Siti Nadia Styaningsih
Siti Nadia Styaningsih Mohon Tunggu... Mahasiswa - Mahasiswa

Gemar berpolitik dan menulis apa pun yang perlu ditulis.

Selanjutnya

Tutup

Ilmu Sosbud

Kebijakan Politik Luar Negeri Indonesia terhadap Sengketa Laut Natuna sebagai Tujuan Negara di Bidang Kedaulatan

21 Maret 2023   06:45 Diperbarui: 21 Maret 2023   07:27 310
+
Laporkan Konten
Laporkan Akun
Kompasiana adalah platform blog. Konten ini menjadi tanggung jawab bloger dan tidak mewakili pandangan redaksi Kompas.
Lihat foto
Ilmu Sosbud dan Agama. Sumber ilustrasi: PEXELS

    Selama tahun 2021, Kementerian Kelautan dan Perikanan (KKP) telah menangkap 46 kapal asing yang mencuri ikan, dimana 46 kapal tersebut terdiri dari lima belas kapal berbendera Malaysia, enam kapal berbendera Filipina, dan 25 kapal berbendera Vietnam. Kemudian pada Agustus 2021, Kementerian Kelautan dan Perikanan (KKP) menangkap dua kapal ikan asing yang melakukan illegal fishing di Laut Natuna Utara.

    Sementara itu di tahun sebelumnya, terdapat pembaruan daam peta Negara Kesatuan Republik Indonesia dalam penamaan Laut Natuna Utara di sebelah utara Pulau Natuna, Provinsi Kepulauan Riau. Kebijakan pemerintah Indonesia yang mengubah nama kawasan perairan tersebut, dari Laut Cina Selatan menjadi Laut Natuna Utara menuai potes dari pemerntah Tiongkok, karena pemerintah Tiongkok mengklaim bahwa Laut Natuna Utara termasuk ke dalam Laut Tiongkok Selatan berdasarkan peta tradisional Tiongkok.

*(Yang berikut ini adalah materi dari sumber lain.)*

(* ===== verification/Prompter.v ===== *)
(** The permission prompt
    (crates/codegen/xai-grok-workspace/src/permission/prompter.rs and hub_permission.rs, the
    qualified MCP names of crates/codegen/xai-grok-mcp/src/servers.rs and of
    crates/common/xai-tool-protocol/src/ids.rs, and [primary_command_from_script] of
    permission/bash_command_splitting.rs): the options offered for an access and what the
    client's answer means.

    The client is a parameter: it answers the options with one of the replies of the
    protocol ([PromptReply]). *)
From Stdlib Require Import String Ascii.
From stdpp Require Import gmap.
From S2P Require Import Prelude RustStr Json LexPath Shell Rules Policy ShellWords ExecRisk AutoRisk AutoMode.
From S2P Require Import NetFilter WebFetch.
Import Argv Script.

(** ** Qualified MCP names *)

Definition is_id_char (c : char) : bool := is_ascii_alphanumeric c || (c =? chr "_")%N || (c =? chr "-")%N.
Definition is_valid_segment (s : str) : bool := negb (str_eqb s []) && forallb is_id_char s.
Definition is_well_formed_tool_id (s : str) : bool :=
  match split_on (chr ":") s with
  | [first] => is_valid_segment first
  | [first; second] => is_valid_segment first && is_valid_segment second
  | _ => false
  end.
(** [ToolId::new(s).is_ok()] *)
Definition tool_id_ok (s : str) : bool := negb (str_eqb s []) && is_well_formed_tool_id s.

Definition MCP_TOOL_NAME_DELIMITER : str := lit "__".
(** The positions of the windows of two bytes that are the delimiter. *)
Fixpoint boundaries (i : nat) (s : str) : list nat :=
  match s with
  | a :: ((b :: _) as s') =>
      if (a =? chr "_")%N && (b =? chr "_")%N then i :: boundaries (S i) s' else boundaries (S i) s'
  | _ => []
  end.
(** The name with its server and its tool. *)
Definition parse_mcp_qualified_name (name : str) : option (str * str) :=
  match boundaries 0 name with
  | [boundary] =>
      let server := take boundary name in
      let tool := drop (2 + boundary) name in
      if str_eqb server [] || str_eqb tool [] then None
      else if tool_id_ok name then Some (server, tool) else None
  | _ => None
  end.

(** ** Outcomes *)

Inductive PromptOutcome :=
| OAllowOnce
| OAllowAlways
| OAllowEditsForSession
| OAllowAlwaysBashCommand (prefix : str)
| OAllowAlwaysBashGlob (pattern : str)
| OAllowAlwaysDomain (domain : str)
| OAllowAlwaysMcpTool (tool_name : str)
| OAllowAlwaysMcpServer (server : str)
| ORejectOnce
| ORejectAlwaysBashCommand (prefix : str)
| OCancelled
| OFollowupMessage (msg : str)
| OError (e : str).

Inductive PromptOutcomeKind :=
| KAllowOnce | KAllowAlways | KAllowEditsForSession | KAllowAlwaysBash | KAllowAlwaysBashGlob
| KAllowAlwaysDomain | KAllowAlwaysMcpTool | KAllowAlwaysMcpServer | KRejectOnce
| KRejectAlwaysBash | KCancelled | KFollowup | KError.
Global Instance outcome_kind_eq_dec : EqDecision PromptOutcomeKind.
Proof. solve_decision. Defined.
Definition outcome_kind (o : PromptOutcome) : PromptOutcomeKind :=
  match o with
  | OAllowOnce => KAllowOnce | OAllowAlways => KAllowAlways | OAllowEditsForSession => KAllowEditsForSession
  | OAllowAlwaysBashCommand _ => KAllowAlwaysBash | OAllowAlwaysBashGlob _ => KAllowAlwaysBashGlob
  | OAllowAlwaysDomain _ => KAllowAlwaysDomain | OAllowAlwaysMcpTool _ => KAllowAlwaysMcpTool
  | OAllowAlwaysMcpServer _ => KAllowAlwaysMcpServer | ORejectOnce => KRejectOnce
  | ORejectAlwaysBashCommand _ => KRejectAlwaysBash | OCancelled => KCancelled
  | OFollowupMessage _ => KFollowup | OError _ => KError
  end.
Definition outcome_wire (k : PromptOutcomeKind) : str :=
  match k with
  | KAllowOnce => lit "allow_once" | KAllowAlways => lit "allow_always"
  | KAllowEditsForSession => lit "allow_edits_for_session" | KAllowAlwaysBash => lit "allow_always_bash"
  | KAllowAlwaysBashGlob => lit "allow_always_bash_glob" | KAllowAlwaysDomain => lit "allow_always_domain"
  | KAllowAlwaysMcpTool => lit "allow_always_mcp_tool" | KAllowAlwaysMcpServer => lit "allow_always_mcp_server"
  | KRejectOnce => lit "reject_once" | KRejectAlwaysBash => lit "reject_always_bash"
  | KCancelled => lit "cancelled" | KFollowup => lit "followup" | KError => lit "error"
  end.

Inductive ClientType := Generic | GrokTUI | GrokWeb | Nebula | Extension | GrokPager | Desktop.
(** The clients with the interactive prompt. *)
Definition fancy_client (c : ClientType) : bool :=
  match c with GrokTUI | GrokPager | Desktop => true | _ => false end.
Definition client_supports_enable_always_approve (c : ClientType) : bool := fancy_client c.

Definition tool_name_for_access (access : AccessKind) : str :=
  match access with
  | ARead _ => lit "read_file" | AGrep _ _ => lit "grep" | AEdit _ => lit "search_replace"
  | ABash _ => lit "run_terminal_command" | AMcp name _ => lit "mcp:" ++ name
  | AWebFetch _ => lit "web_fetch" | AWebSearch _ => lit "web_search"
  end.

(** ** Options *)

Inductive OptionKind := AllowOnceKind | AllowAlwaysKind | RejectOnceKind | RejectAlwaysKind.
Record PermissionOption := mkOption {
  option_id : str;
  option_name : str;
  option_kind : OptionKind;
  option_meta : option json
}.
(** [IndexMap]: the options in order, one per id. *)
Definition Options : Type := list PermissionOption.
Fixpoint options_insert (o : PermissionOption) (m : Options) : Options :=
  match m with
  | [] => [o]
  | p :: m' => if str_eqb (option_id p) (option_id o) then o :: m' else p :: options_insert o m'
  end.
Definition options_extend (m base : Options) : Options := foldl (λ m o, options_insert o m) m base.
Definition shift_remove (id : str) (m : Options) : Options := List.filter (λ p, negb (str_eqb (option_id p) id)) m.
Definition options_get (id : str) (m : Options) : option PermissionOption :=
  List.find (λ p, str_eqb (option_id p) id) m.

Definition REJECT_ONCE_LABEL : str := lit "No, and tell Grok what to do differently".
Definition ALLOW_EDITS_SESSION_OPTION_ID : str := lit "allow-edits-session".
Definition ENABLE_ALWAYS_APPROVE_OPTION_ID : str := lit "enable-always-approve".
Definition enable_always_approve_option : PermissionOption :=
  mkOption ENABLE_ALWAYS_APPROVE_OPTION_ID (lit "Yes, and don't ask again for anything (always-approve mode)")
    AllowOnceKind None.
Definition plain (id name : str) (k : OptionKind) : PermissionOption := mkOption id name k None.

Definition edit_options : Options :=
  [plain ALLOW_EDITS_SESSION_OPTION_ID (lit "Yes, allow all edits during this session") AllowAlwaysKind;
   plain (lit "allow-once") (lit "Yes") AllowOnceKind;
   plain (lit "reject-once") REJECT_ONCE_LABEL RejectOnceKind].
Definition bash_options : Options :=
  [plain (lit "allow-once") (lit "Yes, proceed") AllowOnceKind;
   plain (lit "reject-once") REJECT_ONCE_LABEL RejectOnceKind].
Definition generic_bash_options : Options :=
  [plain (lit "always-allow") (lit "Yes, and don't ask again for bash commands") AllowAlwaysKind;
   plain (lit "allow-once") (lit "Yes, proceed") AllowOnceKind;
   plain (lit "reject-once") REJECT_ONCE_LABEL RejectOnceKind;
   plain (lit "reject-always") (lit "No, and don't run bash commands") RejectAlwaysKind].
Definition fallback_options : Options :=
  [plain (lit "always-allow") (lit "always allow") AllowAlwaysKind;
   plain (lit "allow-once") (lit "allow once") AllowOnceKind;
   plain (lit "reject-once") (lit "reject once") RejectOnceKind].
Definition REMEMBER_TOOL_APPROVALS_GATED_IDS : list str :=
  [lit "allow-always-command"; lit "reject-always-command"; lit "allow-always-mcp"; lit "allow-always-domain";
   lit "always-allow"; lit "reject-always"].
Definition prepend_enable_always_approve (c : ClientType) (base : Options) : Options :=
  if client_supports_enable_always_approve c then options_extend [enable_always_approve_option] base else base.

Pemerintah Indonesia menetapkan kebijakan maritim mengenai Laut Natuna tersebut pada tahun 2017 sebagai kebijakan peta baru Negara Kesatuan Republik Indonesia. Kebijakan peta baru ditandatangani oleh Kementerian Koordinator Bidang Polhukam, Kementerian Koordinator Bidang Perekonomian, Kementerian Dalam Negeri, Kementerian Luar Negeri, Kementerian Pertahanan, dan sejumlah kementerian yang terkait.

    Sengketa Laut Natuna termasuk dalam politik internasional yang didominasi oleh studi mengenai kebijakan luar negeri. Kebijakan politik luar negeri merupakan aturan yang digunakan dengan memusatkan kepentingan tindakan dan unsur untuk kekuatan negara. Kebijakan politik luar negeri juga bertujuan untuk mencapai kepentingan nasional.

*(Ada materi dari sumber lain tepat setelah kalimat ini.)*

Record BashGrantOpts := mkOpts { honor_lists : bool; allow_blanket : bool; conservative_blanket : bool }.
Definition PRE_CLASSIFIER : BashGrantOpts := mkOpts true true true.
Definition ASK_FLOOR_REMEMBER : BashGrantOpts := mkOpts false false false.
Definition post_classify (auto_forced_prompt : bool) : BashGrantOpts := mkOpts true (negb auto_forced_prompt) false.

Definition bash_grant_pre_decision (cmd : str) (e : BashEvaluation) (st : PermissionState) (yolo_pin : option str)
  (opts : BashGrantOpts) : option (Decision * str) :=
  match segments e with
  | RejectSegment reason => Some (DReject reason, SESSION_DENY)
  | AutoAllow via_session_grant =>
      if bash_request_floor_requires_prompt (Some e) then None
      else if negb (honor_lists opts) && negb (all_segments_granted e) then None
      else Some (DAllow, if via_session_grant then SESSION_GRANT else SAFE_COMMAND)
  | NeedsPrompts _ =>
      if bash_request_floor_requires_prompt (Some e) then None
      else if negb (allow_blanket opts)
              || (conservative_blanket opts && has_finding (assessment e) DangerousCommand) then None
      else if persisted_bash_auto_allows st cmd yolo_pin then Some (DAllow, SESSION_GRANT) else None
  | Unparseable =>
      if bash_request_floor_requires_prompt (Some e) then None
      else if negb (allow_blanket opts) then None
      else if (if conservative_blanket opts then exact_grant e else persisted_bash_auto_allows st cmd yolo_pin)
      then Some (DAllow, SESSION_GRANT) else None
  end.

    Holsti menjabarkan bahwa kebijakan luar negerti memiliki tiga komponen, yaitu 1) Sebagai kumpulan orientasi (as a cluster of orientation), 2) Sebagai seperangkat komitmen dan rencana untuk bertindak (as a set of commitments and plans for action), 3) Dan Sebagai bentuk perilaku atau aksi (as a form of behaviour). Holsti juga menyampaikan bahwa tujuan negara dalam panggung internasional terdiri dari keamanan, kedaulatan (otonomi), kesejahteraan, dan status atau prestise. Dengan begitu, terkait dengan sengketa Laut Natuna, kebijakan yang ditetapkan Indonesia berkenaan dengan kepentingan tujuan negara di bidang kedaulatan (otonomi) dan status (prestise). Dapat pula dikaitkan dengan bidang keamanan, karena kebijakan yang ditetapkan oleh pemerintah Indonesia dapat berkenaan dengan strategi menjaga keamanan perbatasan di wilayah perairan.

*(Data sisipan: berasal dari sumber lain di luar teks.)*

(** ** The actor *)

Record Settings := mkSettings {
  manager_cwd : str;
  client_type : ClientType;
  permission_config : option PermissionConfig;
  web_fetch_allowed_domains : list str;
  remember_tool_approvals : bool;
  yolo_pin : option str
}.
Record Actor := mkActor {
  st : PermissionState;
  yolo_mode : bool;
  auto_mode : bool;
  auto_classifier : option Classifier;
  auto_consecutive_denials : N;
  auto_total_denials : N;
  classifier_turns : list ClassifierTurn;
  recorded_permission_decisions : list ClassifierTurn;
  actor_instructions : option str;
  pin_refusal_logged : bool;
  allow_edits_for_session : bool
}.

Definition set_st (s : PermissionState) (a : Actor) : Actor :=
  mkActor s (yolo_mode a) (auto_mode a) (auto_classifier a) (auto_consecutive_denials a) (auto_total_denials a)
    (classifier_turns a) (recorded_permission_decisions a) (actor_instructions a) (pin_refusal_logged a)
    (allow_edits_for_session a).
Definition set_modes (yolo auto : bool) (a : Actor) : Actor :=
  mkActor (st a) yolo auto (auto_classifier a) (auto_consecutive_denials a) (auto_total_denials a)
    (classifier_turns a) (recorded_permission_decisions a) (actor_instructions a) (pin_refusal_logged a)
    (allow_edits_for_session a).
Definition set_classifier (c : option Classifier) (a : Actor) : Actor :=
  mkActor (st a) (yolo_mode a) (auto_mode a) c (auto_consecutive_denials a) (auto_total_denials a)
    (classifier_turns a) (recorded_permission_decisions a) (actor_instructions a) (pin_refusal_logged a)
    (allow_edits_for_session a).
Definition set_denials (consecutive total : N) (a : Actor) : Actor :=
  mkActor (st a) (yolo_mode a) (auto_mode a) (auto_classifier a) consecutive total
    (classifier_turns a) (recorded_permission_decisions a) (actor_instructions a) (pin_refusal_logged a)
    (allow_edits_for_session a).
Definition set_turns (ts : list ClassifierTurn) (a : Actor) : Actor :=
  mkActor (st a) (yolo_mode a) (auto_mode a) (auto_classifier a) (auto_consecutive_denials a) (auto_total_denials a)
    ts (recorded_permission_decisions a) (actor_instructions a) (pin_refusal_logged a) (allow_edits_for_session a).
Definition set_recorded (ts : list ClassifierTurn) (a : Actor) : Actor :=
  mkActor (st a) (yolo_mode a) (auto_mode a) (auto_classifier a) (auto_consecutive_denials a) (auto_total_denials a)
    (classifier_turns a) ts (actor_instructions a) (pin_refusal_logged a) (allow_edits_for_session a).
Definition set_instructions (i : option str) (a : Actor) : Actor :=
  mkActor (st a) (yolo_mode a) (auto_mode a) (auto_classifier a) (auto_consecutive_denials a) (auto_total_denials a)
    (classifier_turns a) (recorded_permission_decisions a) i (pin_refusal_logged a) (allow_edits_for_session a).
Definition set_refusal_logged (b : bool) (a : Actor) : Actor :=
  mkActor (st a) (yolo_mode a) (auto_mode a) (auto_classifier a) (auto_consecutive_denials a) (auto_total_denials a)
    (classifier_turns a) (recorded_permission_decisions a) (actor_instructions a) b (allow_edits_for_session a).
Definition set_allow_edits (b : bool) (a : Actor) : Actor :=
  mkActor (st a) (yolo_mode a) (auto_mode a) (auto_classifier a) (auto_consecutive_denials a) (auto_total_denials a)
    (classifier_turns a) (recorded_permission_decisions a) (actor_instructions a) (pin_refusal_logged a) b.

(** Grants added to the state. *)
Definition grant_bash_command (c : str) (s : PermissionState) : PermissionState :=
  mkState (edit_policy s) (allow_bash_execute s) ({[c]} ∪ allowed_bash_commands s) (disallowed_bash_commands s)
    (allowed_bash_globs s) (allowed_web_fetch_domains s) (allowed_mcp_tools s) (allowed_mcp_servers s)
    (validated_mcp_server_grants_version s).
Definition deny_bash_command (c : str) (s : PermissionState) : PermissionState :=
  mkState (edit_policy s) (allow_bash_execute s) (allowed_bash_commands s) ({[c]} ∪ disallowed_bash_commands s)
    (allowed_bash_globs s) (allowed_web_fetch_domains s) (allowed_mcp_tools s) (allowed_mcp_servers s)
    (validated_mcp_server_grants_version s).
Definition grant_bash_glob (g : str) (s : PermissionState) : PermissionState :=
  mkState (edit_policy s) (allow_bash_execute s) (allowed_bash_commands s) (disallowed_bash_commands s)
    ({[g]} ∪ allowed_bash_globs s) (allowed_web_fetch_domains s) (allowed_mcp_tools s) (allowed_mcp_servers s)
    (validated_mcp_server_grants_version s).
Definition grant_domain (d : str) (s : PermissionState) : PermissionState :=
  mkState (edit_policy s) (allow_bash_execute s) (allowed_bash_commands s) (disallowed_bash_commands s)
    (allowed_bash_globs s) ({[d]} ∪ allowed_web_fetch_domains s) (allowed_mcp_tools s) (allowed_mcp_servers s)
    (validated_mcp_server_grants_version s).
Definition grant_mcp_tool (t : str) (s : PermissionState) : PermissionState :=
  mkState (edit_policy s) (allow_bash_execute s) (allowed_bash_commands s) (disallowed_bash_commands s)
    (allowed_bash_globs s) (allowed_web_fetch_domains s) ({[t]} ∪ allowed_mcp_tools s) (allowed_mcp_servers s)
    (validated_mcp_server_grants_version s).
Definition grant_mcp_server (sv : str) (s : PermissionState) : PermissionState :=
  mkState (edit_policy s) (allow_bash_execute s) (allowed_bash_commands s) (disallowed_bash_commands s)
    (allowed_bash_globs s) (allowed_web_fetch_domains s) (allowed_mcp_tools s) ({[sv]} ∪ allowed_mcp_servers s)
    (validated_mcp_server_grants_version s).

(** What a command leaves behind: the events sent to the trace, the answer sent to the
    requester, and the states handed to [persist_state]. *)
Record Handled := mkHandled {
  after : Actor;
  events : list PermissionEvent;
  answer : option (Decision * PermissionEvent);
  saved : list PermissionState
}.

(** The domains [web_fetch] may reach unless the user lists others
    (crates/codegen/xai-grok-tools/src/implementations/grok_build/web_fetch/config.rs). *)
Definition DEFAULT_ALLOWED_DOMAINS : list str :=
  [lit "x.ai"; lit "console.x.ai"; lit "docs.x.ai"; lit "api.x.ai"; lit "docs.python.org";
   lit "en.cppreference.com"; lit "docs.oracle.com"; lit "learn.microsoft.com"; lit "developer.mozilla.org";
   lit "go.dev"; lit "pkg.go.dev"; lit "www.php.net"; lit "docs.swift.org"; lit "kotlinlang.org";
   lit "ruby-doc.org"; lit "doc.rust-lang.org"; lit "docs.rs"; lit "www.typescriptlang.org"; lit "react.dev";
   lit "angular.io"; lit "vuejs.org"; lit "nextjs.org"; lit "expressjs.com"; lit "nodejs.org"; lit "bun.sh";
   lit "jquery.com"; lit "getbootstrap.com"; lit "tailwindcss.com"; lit "d3js.org"; lit "threejs.org";
   lit "redux.js.org"; lit "webpack.js.org"; lit "jestjs.io"; lit "reactrouter.com";
   lit "docs.djangoproject.com"; lit "flask.palletsprojects.com"; lit "fastapi.tiangolo.com";
   lit "pandas.pydata.org"; lit "numpy.org"; lit "www.tensorflow.org"; lit "pytorch.org";
   lit "scikit-learn.org"; lit "matplotlib.org"; lit "requests.readthedocs.io"; lit "jupyter.org";
   lit "laravel.com"; lit "symfony.com"; lit "wordpress.org"; lit "docs.spring.io"; lit "hibernate.org";
   lit "tomcat.apache.org"; lit "gradle.org"; lit "maven.apache.org"; lit "asp.net";
   lit "dotnet.microsoft.com"; lit "nuget.org"; lit "blazor.net"; lit "reactnative.dev";
   lit "docs.flutter.dev"; lit "developer.apple.com"; lit "developer.android.com"; lit "keras.io";
   lit "spark.apache.org"; lit "huggingface.co"; lit "www.kaggle.com"; lit "redis.io";
   lit "www.postgresql.org"; lit "dev.mysql.com"; lit "www.sqlite.org"; lit "graphql.org"; lit "prisma.io";
   lit "docs.aws.amazon.com"; lit "cloud.google.com"; lit "kubernetes.io"; lit "www.docker.com";
   lit "www.terraform.io"; lit "www.ansible.com"; lit "vercel.com/docs"; lit "docs.netlify.com";
   lit "devcenter.heroku.com"; lit "cypress.io"; lit "selenium.dev"; lit "docs.unity.com";
   lit "docs.unrealengine.com"; lit "git-scm.com"; lit "nginx.org"; lit "httpd.apache.org"].

(** ** One request *)

Section Request.
Context `{PolicyEnv, TreeFields, HashOrder, WebEnv, SerdeJson, GitWorld, FileSystem}.
(** [shellexpand::tilde] and the prose of the classifier's system prompt *)
Context (tilde : str → str) (system_prompt : str).
Context (cfg : Settings).

Definition compiled_policy : option CompiledPolicy := compile <$> permission_config cfg.
Definition actor_prompt_policy : PromptPolicy :=
  match permission_config cfg with Some c => prompt_policy c | None => PromptAsk end.
Definition static_domain_matcher : gmap str HostEntry := matcher_new (web_fetch_allowed_domains cfg).

Definition request_cwd (r : Request) : str :=
  match path_context r with Some c => real_cwd c | None => manager_cwd cfg end.
Definition access_detail (r : Request) : option str :=
  match access r with
  | ARead _ => None
  | AGrep path _ => path
  | AEdit path => Some path
  | ABash cmd => Some cmd
  | AMcp name input => Some (mcp_access_detail name input)
  | AWebFetch url => Some url
  | AWebSearch query => Some query
  end.
Definition tool_name (r : Request) : str := tool_name_for_access (access r).

Definition permission_mode_str (a : Actor) : str :=
  if yolo_mode a then lit "always-approve" else if auto_mode a then lit "auto" else lit "ask".
Definition decision_wire (d : Decision) : str * option str :=
  match d with
  | DAllow => (lit "allow", None)
  | DAsk => (lit "ask", None)
  | DReject reason | DPolicyDeny reason => (lit "reject", Some reason)
  | DFollowupMessage _ => (lit "followup", None)
  | DCancelled => (lit "cancelled", None)
  end.

Section Handle.
(** The actor when the request is taken from the queue. *)
Context (a : Actor) (r : Request) (sur : Surroundings).

Definition entry_counters : DenialCounters := mkCounters (auto_consecutive_denials a) (auto_total_denials a).

Definition emit_event (denials : DenialCounters) (c : RequestClassification) (d : Decision)
  (auto_approved user_prompted : bool) (outcome : option str) (reason : option str) : PermissionEvent :=
  mkEvent (tool_call_id r) (tool_name r) (access_kind_name (access r)) (access_detail r) (yolo_mode a)
    auto_approved user_prompted (decision_wire d).1 outcome (decision_wire d).2 (now sur) (req_session_id r)
    (req_subagent_type r) (req_subagent_description r) (permission_mode_str a) reason
    (source_kind_wire <$> classifier_source c) (classifier_latency_ms c)
    (if auto_mode a then Some (dc_consecutive denials) else None)
    (if auto_mode a then Some (dc_total denials) else None)
    (waited_ms sur) (in_flight sur) (security_findings_tokens c) (verdict_wire <$> classifier_verdict c).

    Indonesia memiliki kondisi geografis yang terdiri dari pulau-pulau yang membentang dari Sabang sampai Merauke, serta memiliki wilayah laut yang sangat luas. Lautan mengambil bagian 2/3 dari keseluruhan wilayah Indonesia. Mengingat luasnya wilayah laut Indonesia, UNCLOS 1982 menetapkan Indonesia sebagai negara kepulauan. Dengan kondisi tersebut, dalam Undang-Undang Nomor 32 Tahun 2014 tentang Kelautan, disebutkan bahwa Zona Maritim dibagi atas Wilayah Perairan dan Wilayah Yurisdiksi, dimana Wilayah perairan meliputi Perairan Pedalaman, Perairan Kepulauan, dan Laut Teritorial. Sementara Wilayah Yurisdiksi meliputi Zona Tambahan, Zona Ekonomi Eksklusif (ZEE), dan Landas Kontinen.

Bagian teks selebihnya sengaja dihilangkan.